Saved data entries
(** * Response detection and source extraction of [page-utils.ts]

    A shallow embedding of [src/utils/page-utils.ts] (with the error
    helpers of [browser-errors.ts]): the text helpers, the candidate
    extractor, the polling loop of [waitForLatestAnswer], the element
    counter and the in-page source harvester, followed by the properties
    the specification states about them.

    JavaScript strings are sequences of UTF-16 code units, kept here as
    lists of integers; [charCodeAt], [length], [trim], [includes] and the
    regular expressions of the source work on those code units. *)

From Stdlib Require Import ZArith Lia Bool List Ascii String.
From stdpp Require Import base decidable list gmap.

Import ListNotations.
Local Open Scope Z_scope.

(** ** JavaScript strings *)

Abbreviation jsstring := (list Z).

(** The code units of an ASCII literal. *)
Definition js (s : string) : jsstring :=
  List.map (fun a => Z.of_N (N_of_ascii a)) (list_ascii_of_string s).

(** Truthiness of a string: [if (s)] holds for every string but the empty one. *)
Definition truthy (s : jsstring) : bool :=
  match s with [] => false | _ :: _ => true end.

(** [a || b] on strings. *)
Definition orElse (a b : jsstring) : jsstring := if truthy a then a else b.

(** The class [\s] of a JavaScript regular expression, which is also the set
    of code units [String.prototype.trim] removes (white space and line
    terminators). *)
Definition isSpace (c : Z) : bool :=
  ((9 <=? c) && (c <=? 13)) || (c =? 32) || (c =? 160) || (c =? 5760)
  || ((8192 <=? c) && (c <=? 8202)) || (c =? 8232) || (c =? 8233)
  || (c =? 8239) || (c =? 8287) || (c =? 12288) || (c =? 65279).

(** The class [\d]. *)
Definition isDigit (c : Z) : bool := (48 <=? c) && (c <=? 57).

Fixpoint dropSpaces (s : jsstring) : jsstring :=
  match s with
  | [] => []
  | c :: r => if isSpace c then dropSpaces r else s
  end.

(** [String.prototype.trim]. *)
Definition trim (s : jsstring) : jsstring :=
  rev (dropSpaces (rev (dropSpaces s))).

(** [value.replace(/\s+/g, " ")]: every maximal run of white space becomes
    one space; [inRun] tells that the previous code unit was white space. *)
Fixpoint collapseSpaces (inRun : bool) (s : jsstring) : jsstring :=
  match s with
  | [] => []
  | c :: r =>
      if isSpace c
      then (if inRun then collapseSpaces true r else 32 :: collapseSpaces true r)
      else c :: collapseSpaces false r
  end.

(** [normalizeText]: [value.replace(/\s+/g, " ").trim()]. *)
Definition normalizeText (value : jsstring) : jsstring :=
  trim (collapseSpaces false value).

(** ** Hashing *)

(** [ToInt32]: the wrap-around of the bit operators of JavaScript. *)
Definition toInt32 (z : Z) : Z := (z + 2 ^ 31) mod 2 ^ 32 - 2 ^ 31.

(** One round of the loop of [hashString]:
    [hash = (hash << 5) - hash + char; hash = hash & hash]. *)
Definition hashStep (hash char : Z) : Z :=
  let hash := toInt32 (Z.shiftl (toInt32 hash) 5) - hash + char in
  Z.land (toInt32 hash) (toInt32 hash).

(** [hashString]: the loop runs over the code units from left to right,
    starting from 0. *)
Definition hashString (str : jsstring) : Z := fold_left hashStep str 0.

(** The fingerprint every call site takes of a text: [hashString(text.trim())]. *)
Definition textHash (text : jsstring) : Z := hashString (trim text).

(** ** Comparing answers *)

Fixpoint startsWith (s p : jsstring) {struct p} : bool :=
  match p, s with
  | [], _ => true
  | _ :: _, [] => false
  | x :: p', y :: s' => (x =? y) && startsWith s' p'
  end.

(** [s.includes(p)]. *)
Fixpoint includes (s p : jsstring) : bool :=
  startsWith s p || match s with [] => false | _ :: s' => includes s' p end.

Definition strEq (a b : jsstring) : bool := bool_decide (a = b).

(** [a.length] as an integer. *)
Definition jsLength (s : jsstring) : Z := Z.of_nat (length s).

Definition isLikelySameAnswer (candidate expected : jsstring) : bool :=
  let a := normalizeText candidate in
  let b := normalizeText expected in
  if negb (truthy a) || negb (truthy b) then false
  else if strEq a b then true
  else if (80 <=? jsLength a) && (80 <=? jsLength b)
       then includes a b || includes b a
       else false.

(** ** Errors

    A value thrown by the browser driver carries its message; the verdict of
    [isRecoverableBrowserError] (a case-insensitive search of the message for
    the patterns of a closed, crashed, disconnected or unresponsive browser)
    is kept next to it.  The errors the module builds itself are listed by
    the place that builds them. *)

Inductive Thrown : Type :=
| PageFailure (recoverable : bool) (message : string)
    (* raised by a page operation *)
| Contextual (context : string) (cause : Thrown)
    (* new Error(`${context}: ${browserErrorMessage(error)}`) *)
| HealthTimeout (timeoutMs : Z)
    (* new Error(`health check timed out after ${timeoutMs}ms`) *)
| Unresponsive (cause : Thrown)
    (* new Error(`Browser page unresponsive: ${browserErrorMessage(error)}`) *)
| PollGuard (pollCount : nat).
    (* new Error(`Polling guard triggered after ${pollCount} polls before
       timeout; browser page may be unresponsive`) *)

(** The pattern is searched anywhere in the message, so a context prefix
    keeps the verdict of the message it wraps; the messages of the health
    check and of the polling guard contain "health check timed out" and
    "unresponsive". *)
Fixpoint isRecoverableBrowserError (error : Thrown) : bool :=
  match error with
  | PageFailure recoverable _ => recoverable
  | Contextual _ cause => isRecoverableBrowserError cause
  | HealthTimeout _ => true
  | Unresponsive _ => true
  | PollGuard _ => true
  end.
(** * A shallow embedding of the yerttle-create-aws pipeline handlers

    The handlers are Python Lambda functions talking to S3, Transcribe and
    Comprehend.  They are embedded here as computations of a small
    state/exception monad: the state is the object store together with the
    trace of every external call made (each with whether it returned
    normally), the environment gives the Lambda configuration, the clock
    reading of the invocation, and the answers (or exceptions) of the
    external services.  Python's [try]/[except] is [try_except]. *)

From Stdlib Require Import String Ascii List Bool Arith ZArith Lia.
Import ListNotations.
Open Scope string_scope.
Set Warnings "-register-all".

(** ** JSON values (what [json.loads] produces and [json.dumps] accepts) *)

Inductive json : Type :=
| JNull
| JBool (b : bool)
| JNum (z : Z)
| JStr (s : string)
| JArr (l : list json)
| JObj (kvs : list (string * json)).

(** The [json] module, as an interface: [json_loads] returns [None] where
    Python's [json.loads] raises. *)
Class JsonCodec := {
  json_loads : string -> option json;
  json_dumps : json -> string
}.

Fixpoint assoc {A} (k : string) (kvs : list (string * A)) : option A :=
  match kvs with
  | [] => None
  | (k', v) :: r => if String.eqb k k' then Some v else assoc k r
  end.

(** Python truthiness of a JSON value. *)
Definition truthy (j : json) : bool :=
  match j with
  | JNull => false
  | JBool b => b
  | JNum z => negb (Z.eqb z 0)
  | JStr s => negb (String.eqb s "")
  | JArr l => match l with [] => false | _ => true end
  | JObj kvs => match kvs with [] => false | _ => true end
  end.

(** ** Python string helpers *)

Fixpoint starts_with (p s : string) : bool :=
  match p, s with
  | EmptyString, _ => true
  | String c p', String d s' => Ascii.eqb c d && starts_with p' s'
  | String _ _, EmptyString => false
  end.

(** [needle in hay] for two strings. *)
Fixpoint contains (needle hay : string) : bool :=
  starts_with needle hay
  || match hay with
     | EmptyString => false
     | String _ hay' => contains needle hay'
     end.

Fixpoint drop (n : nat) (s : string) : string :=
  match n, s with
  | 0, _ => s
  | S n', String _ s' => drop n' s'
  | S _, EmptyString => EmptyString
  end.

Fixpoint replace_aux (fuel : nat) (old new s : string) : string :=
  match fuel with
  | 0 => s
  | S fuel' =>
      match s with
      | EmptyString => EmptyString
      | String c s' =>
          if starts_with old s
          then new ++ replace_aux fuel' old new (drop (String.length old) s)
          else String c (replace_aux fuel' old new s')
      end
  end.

---

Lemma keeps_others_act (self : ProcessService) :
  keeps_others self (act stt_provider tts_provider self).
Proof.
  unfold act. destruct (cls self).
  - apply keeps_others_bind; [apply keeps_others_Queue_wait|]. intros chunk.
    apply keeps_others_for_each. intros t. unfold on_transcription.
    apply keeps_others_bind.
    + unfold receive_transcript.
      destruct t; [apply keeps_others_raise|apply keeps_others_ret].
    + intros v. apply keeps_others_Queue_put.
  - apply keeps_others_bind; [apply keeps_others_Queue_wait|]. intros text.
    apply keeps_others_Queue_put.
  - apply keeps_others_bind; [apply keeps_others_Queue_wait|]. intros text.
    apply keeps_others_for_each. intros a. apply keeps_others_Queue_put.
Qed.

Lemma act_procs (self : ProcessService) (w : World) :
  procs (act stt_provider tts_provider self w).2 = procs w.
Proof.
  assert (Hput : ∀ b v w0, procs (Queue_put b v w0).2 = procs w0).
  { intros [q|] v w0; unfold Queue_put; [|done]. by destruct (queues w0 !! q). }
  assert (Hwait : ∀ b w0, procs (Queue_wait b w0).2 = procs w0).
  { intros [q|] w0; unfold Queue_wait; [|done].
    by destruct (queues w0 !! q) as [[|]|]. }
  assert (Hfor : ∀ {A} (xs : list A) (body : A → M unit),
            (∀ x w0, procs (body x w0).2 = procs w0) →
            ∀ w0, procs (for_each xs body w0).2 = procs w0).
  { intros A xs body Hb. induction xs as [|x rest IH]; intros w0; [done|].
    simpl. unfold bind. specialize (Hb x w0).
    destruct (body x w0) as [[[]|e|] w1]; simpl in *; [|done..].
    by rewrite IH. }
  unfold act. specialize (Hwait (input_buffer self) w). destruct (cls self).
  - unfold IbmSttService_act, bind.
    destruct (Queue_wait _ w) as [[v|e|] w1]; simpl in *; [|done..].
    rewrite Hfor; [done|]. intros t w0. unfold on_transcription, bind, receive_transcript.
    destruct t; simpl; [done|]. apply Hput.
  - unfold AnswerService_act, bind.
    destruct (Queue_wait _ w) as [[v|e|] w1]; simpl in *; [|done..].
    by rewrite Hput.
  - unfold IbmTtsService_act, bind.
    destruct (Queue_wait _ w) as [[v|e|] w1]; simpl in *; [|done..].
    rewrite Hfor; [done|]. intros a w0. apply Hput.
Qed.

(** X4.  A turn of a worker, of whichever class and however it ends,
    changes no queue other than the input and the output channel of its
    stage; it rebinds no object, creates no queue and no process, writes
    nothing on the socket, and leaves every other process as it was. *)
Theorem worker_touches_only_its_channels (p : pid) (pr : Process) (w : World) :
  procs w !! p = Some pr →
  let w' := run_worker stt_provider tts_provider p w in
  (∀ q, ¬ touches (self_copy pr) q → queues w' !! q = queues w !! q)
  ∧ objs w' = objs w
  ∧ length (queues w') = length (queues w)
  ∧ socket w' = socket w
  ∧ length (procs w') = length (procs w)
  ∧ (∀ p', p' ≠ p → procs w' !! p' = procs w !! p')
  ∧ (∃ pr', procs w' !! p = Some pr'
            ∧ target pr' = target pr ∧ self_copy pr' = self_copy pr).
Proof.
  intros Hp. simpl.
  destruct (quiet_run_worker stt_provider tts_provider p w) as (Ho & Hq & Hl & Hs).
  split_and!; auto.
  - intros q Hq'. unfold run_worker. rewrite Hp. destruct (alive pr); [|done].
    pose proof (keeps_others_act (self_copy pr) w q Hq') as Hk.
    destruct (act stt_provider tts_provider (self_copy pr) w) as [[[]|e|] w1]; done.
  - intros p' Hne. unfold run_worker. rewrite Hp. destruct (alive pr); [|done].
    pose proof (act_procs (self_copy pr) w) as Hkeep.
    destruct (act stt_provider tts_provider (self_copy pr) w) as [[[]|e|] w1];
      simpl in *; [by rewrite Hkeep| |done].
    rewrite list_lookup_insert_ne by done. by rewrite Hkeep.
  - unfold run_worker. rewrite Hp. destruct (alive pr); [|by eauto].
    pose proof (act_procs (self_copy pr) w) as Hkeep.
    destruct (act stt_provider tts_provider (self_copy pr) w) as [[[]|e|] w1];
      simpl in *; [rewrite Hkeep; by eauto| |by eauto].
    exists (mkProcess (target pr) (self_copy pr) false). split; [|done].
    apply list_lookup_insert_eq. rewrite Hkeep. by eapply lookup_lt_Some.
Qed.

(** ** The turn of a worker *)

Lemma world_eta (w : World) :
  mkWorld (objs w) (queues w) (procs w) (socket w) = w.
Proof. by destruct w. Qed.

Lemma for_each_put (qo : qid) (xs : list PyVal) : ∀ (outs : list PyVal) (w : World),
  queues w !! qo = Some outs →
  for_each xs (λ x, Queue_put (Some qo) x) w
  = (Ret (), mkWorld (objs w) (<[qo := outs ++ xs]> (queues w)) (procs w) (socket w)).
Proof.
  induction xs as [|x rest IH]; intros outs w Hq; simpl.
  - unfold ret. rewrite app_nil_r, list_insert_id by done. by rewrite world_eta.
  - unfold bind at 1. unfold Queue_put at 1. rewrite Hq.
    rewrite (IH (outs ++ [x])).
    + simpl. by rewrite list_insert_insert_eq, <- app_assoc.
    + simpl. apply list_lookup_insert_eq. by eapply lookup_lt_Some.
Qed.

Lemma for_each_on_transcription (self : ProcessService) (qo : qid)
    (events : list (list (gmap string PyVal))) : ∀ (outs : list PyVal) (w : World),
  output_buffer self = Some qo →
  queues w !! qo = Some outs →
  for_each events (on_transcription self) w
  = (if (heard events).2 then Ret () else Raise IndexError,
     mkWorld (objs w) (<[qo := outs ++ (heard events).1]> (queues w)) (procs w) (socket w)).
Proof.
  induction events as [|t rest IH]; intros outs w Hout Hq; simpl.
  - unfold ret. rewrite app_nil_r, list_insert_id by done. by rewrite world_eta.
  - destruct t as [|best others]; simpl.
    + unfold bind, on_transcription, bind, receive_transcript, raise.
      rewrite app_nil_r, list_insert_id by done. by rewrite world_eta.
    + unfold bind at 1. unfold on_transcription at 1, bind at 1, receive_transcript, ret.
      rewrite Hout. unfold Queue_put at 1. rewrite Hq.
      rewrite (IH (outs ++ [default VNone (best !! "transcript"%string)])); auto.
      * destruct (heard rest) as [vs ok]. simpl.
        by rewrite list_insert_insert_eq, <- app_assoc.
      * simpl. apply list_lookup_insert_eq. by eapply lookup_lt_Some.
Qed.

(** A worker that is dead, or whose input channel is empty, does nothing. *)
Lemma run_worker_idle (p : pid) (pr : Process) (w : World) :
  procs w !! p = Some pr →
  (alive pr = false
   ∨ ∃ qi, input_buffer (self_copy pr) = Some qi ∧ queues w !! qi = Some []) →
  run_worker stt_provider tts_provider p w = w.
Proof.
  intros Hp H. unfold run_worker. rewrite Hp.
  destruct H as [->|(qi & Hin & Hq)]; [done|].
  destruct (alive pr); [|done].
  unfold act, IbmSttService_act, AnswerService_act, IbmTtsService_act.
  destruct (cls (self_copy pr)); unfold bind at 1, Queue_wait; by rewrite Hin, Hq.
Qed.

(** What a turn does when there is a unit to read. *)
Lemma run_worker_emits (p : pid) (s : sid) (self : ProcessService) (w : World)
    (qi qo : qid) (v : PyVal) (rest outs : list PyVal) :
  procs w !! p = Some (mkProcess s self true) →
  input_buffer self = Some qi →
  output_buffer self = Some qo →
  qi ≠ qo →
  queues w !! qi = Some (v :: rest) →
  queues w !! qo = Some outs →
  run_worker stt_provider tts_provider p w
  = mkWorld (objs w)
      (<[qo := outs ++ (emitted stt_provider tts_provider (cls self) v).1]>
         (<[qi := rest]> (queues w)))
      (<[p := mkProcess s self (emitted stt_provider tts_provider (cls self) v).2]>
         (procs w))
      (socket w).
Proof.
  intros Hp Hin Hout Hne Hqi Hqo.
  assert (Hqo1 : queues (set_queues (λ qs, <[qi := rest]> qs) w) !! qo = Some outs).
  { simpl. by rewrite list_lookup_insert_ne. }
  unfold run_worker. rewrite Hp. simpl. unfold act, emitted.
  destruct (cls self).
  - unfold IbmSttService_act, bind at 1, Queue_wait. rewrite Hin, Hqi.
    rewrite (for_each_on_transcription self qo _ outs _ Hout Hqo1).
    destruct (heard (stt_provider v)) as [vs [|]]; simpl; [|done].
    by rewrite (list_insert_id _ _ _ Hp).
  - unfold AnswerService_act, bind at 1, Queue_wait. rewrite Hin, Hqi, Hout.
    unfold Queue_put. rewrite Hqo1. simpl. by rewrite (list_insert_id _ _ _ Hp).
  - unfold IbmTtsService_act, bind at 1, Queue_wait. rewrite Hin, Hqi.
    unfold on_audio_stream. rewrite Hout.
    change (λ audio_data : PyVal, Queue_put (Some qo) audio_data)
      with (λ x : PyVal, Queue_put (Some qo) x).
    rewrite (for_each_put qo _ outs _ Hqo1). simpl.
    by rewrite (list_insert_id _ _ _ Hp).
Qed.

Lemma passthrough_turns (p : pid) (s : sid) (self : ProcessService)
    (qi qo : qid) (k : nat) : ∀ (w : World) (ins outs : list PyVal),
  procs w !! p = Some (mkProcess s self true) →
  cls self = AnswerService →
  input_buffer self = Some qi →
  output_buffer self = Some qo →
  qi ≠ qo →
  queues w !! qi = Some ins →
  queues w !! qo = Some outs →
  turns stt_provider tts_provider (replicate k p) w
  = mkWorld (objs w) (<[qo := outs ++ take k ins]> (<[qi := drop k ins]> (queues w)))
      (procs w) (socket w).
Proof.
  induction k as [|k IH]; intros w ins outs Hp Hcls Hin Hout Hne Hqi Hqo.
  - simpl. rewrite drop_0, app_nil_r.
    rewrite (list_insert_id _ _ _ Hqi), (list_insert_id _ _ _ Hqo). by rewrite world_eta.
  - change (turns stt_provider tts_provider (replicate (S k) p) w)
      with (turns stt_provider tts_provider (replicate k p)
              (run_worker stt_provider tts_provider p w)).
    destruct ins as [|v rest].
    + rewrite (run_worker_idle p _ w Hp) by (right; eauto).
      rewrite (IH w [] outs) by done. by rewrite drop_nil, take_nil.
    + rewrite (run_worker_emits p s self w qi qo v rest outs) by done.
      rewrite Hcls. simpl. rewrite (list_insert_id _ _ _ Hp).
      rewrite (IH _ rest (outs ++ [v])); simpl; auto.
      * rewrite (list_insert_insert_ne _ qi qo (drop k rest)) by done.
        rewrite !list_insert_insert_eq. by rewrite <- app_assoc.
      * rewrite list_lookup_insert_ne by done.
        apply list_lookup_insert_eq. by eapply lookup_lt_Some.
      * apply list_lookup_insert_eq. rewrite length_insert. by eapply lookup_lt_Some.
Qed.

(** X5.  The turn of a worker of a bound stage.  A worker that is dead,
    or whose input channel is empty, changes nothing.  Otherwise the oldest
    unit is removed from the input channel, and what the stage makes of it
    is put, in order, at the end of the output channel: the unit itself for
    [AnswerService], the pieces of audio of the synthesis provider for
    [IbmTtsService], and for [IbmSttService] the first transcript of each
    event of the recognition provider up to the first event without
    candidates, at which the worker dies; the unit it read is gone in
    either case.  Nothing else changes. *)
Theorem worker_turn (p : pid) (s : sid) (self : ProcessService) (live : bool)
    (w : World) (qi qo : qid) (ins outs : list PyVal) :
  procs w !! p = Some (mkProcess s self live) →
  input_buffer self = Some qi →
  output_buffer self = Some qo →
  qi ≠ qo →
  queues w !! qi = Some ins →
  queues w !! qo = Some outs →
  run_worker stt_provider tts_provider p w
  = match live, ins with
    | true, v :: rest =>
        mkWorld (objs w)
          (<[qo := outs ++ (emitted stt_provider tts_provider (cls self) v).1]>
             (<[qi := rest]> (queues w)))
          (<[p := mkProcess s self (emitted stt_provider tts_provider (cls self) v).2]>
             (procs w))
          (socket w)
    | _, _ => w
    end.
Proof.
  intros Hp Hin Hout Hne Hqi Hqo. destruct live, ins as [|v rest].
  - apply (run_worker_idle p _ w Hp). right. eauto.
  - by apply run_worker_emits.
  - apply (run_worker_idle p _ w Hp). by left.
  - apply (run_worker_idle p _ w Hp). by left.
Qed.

...

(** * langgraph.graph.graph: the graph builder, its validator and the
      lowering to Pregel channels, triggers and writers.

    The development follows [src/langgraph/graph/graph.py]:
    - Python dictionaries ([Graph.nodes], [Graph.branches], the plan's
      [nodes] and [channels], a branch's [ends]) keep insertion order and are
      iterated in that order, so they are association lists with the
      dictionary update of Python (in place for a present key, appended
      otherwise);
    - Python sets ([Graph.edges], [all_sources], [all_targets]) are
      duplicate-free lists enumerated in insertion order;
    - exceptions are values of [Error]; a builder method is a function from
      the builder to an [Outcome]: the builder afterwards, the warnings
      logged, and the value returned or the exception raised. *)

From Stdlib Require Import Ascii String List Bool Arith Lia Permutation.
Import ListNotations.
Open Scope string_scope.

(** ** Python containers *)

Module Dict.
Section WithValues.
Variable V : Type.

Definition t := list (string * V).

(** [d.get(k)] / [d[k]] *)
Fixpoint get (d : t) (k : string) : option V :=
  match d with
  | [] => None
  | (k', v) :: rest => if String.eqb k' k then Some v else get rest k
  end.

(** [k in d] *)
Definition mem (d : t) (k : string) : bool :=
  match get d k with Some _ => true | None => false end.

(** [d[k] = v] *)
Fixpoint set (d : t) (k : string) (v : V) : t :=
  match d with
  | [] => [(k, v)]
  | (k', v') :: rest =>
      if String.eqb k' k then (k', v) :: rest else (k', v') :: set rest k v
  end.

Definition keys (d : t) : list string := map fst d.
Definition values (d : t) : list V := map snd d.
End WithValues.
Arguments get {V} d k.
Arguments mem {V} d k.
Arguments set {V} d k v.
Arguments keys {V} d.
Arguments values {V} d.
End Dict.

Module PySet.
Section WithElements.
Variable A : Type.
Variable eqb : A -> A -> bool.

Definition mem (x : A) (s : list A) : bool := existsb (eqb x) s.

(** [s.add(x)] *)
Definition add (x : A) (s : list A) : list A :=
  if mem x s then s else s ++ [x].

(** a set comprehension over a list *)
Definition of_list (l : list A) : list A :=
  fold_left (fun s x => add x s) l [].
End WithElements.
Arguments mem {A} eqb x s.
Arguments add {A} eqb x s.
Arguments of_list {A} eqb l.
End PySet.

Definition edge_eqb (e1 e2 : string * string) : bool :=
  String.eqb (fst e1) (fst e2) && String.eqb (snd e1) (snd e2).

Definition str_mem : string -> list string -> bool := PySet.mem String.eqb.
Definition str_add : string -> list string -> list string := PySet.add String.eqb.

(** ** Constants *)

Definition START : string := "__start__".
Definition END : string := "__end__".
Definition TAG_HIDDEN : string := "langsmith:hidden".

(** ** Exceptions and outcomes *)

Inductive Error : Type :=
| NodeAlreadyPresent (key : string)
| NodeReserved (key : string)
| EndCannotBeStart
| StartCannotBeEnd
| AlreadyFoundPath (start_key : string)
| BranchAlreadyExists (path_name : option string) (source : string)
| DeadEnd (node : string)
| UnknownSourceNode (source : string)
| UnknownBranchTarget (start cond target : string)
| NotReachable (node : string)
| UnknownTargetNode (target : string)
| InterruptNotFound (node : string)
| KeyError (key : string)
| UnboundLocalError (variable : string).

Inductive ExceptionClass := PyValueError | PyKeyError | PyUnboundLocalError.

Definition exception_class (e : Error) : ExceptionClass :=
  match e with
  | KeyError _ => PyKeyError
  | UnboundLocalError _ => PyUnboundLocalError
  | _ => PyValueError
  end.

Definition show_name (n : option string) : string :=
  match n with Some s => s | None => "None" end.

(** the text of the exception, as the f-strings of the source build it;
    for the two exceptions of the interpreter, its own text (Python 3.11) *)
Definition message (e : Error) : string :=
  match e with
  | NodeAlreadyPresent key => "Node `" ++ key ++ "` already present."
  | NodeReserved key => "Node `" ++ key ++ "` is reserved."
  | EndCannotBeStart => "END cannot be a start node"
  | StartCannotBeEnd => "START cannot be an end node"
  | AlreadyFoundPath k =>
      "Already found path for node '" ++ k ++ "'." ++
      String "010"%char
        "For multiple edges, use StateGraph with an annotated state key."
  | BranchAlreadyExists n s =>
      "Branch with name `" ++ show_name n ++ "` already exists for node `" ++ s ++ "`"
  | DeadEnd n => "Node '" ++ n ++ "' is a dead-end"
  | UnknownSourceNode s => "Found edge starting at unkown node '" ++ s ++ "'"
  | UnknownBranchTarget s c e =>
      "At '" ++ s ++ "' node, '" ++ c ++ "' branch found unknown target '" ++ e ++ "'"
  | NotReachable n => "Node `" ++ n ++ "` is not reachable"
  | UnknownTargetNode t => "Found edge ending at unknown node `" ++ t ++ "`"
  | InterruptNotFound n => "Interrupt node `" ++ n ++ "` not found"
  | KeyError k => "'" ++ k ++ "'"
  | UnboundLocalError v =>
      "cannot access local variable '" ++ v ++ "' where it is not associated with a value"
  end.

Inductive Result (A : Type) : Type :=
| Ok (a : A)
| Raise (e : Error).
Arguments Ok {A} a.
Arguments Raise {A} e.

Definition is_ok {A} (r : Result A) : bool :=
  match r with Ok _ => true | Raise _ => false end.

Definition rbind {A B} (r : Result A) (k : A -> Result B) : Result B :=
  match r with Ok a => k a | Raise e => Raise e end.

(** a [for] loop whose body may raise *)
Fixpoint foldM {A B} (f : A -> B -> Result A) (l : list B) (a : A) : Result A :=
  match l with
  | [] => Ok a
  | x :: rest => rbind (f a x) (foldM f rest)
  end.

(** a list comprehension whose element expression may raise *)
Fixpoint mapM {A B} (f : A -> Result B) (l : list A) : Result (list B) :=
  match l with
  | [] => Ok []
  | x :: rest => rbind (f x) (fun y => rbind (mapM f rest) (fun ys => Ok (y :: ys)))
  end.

## Aim of the task
Give again exactly, and only, the lines above starting at the one with "body w0).2 = procs w0)." and ending at the one with "stage; it rebinds".

## The completed task
            ∀ w0, procs (for_each xs body w0).2 = procs w0).
  { intros A xs body Hb. induction xs as [|x rest IH]; intros w0; [done|].
    simpl. unfold bind. specialize (Hb x w0).
    destruct (body x w0) as [[[]|e|] w1]; simpl in *; [|done..].
    by rewrite IH. }
  unfold act. specialize (Hwait (input_buffer self) w). destruct (cls self).
  - unfold IbmSttService_act, bind.
    destruct (Queue_wait _ w) as [[v|e|] w1]; simpl in *; [|done..].
    rewrite Hfor; [done|]. intros t w0. unfold on_transcription, bind, receive_transcript.
    destruct t; simpl; [done|]. apply Hput.
  - unfold AnswerService_act, bind.
    destruct (Queue_wait _ w) as [[v|e|] w1]; simpl in *; [|done..].
    by rewrite Hput.
  - unfold IbmTtsService_act, bind.
    destruct (Queue_wait _ w) as [[v|e|] w1]; simpl in *; [|done..].
    rewrite Hfor; [done|]. intros a w0. apply Hput.
Qed.

(** X4.  A turn of a worker, of whichever class and however it ends,
    changes no queue other than the input and the output channel of its
    stage; it rebinds no object, creates no queue and no process, writes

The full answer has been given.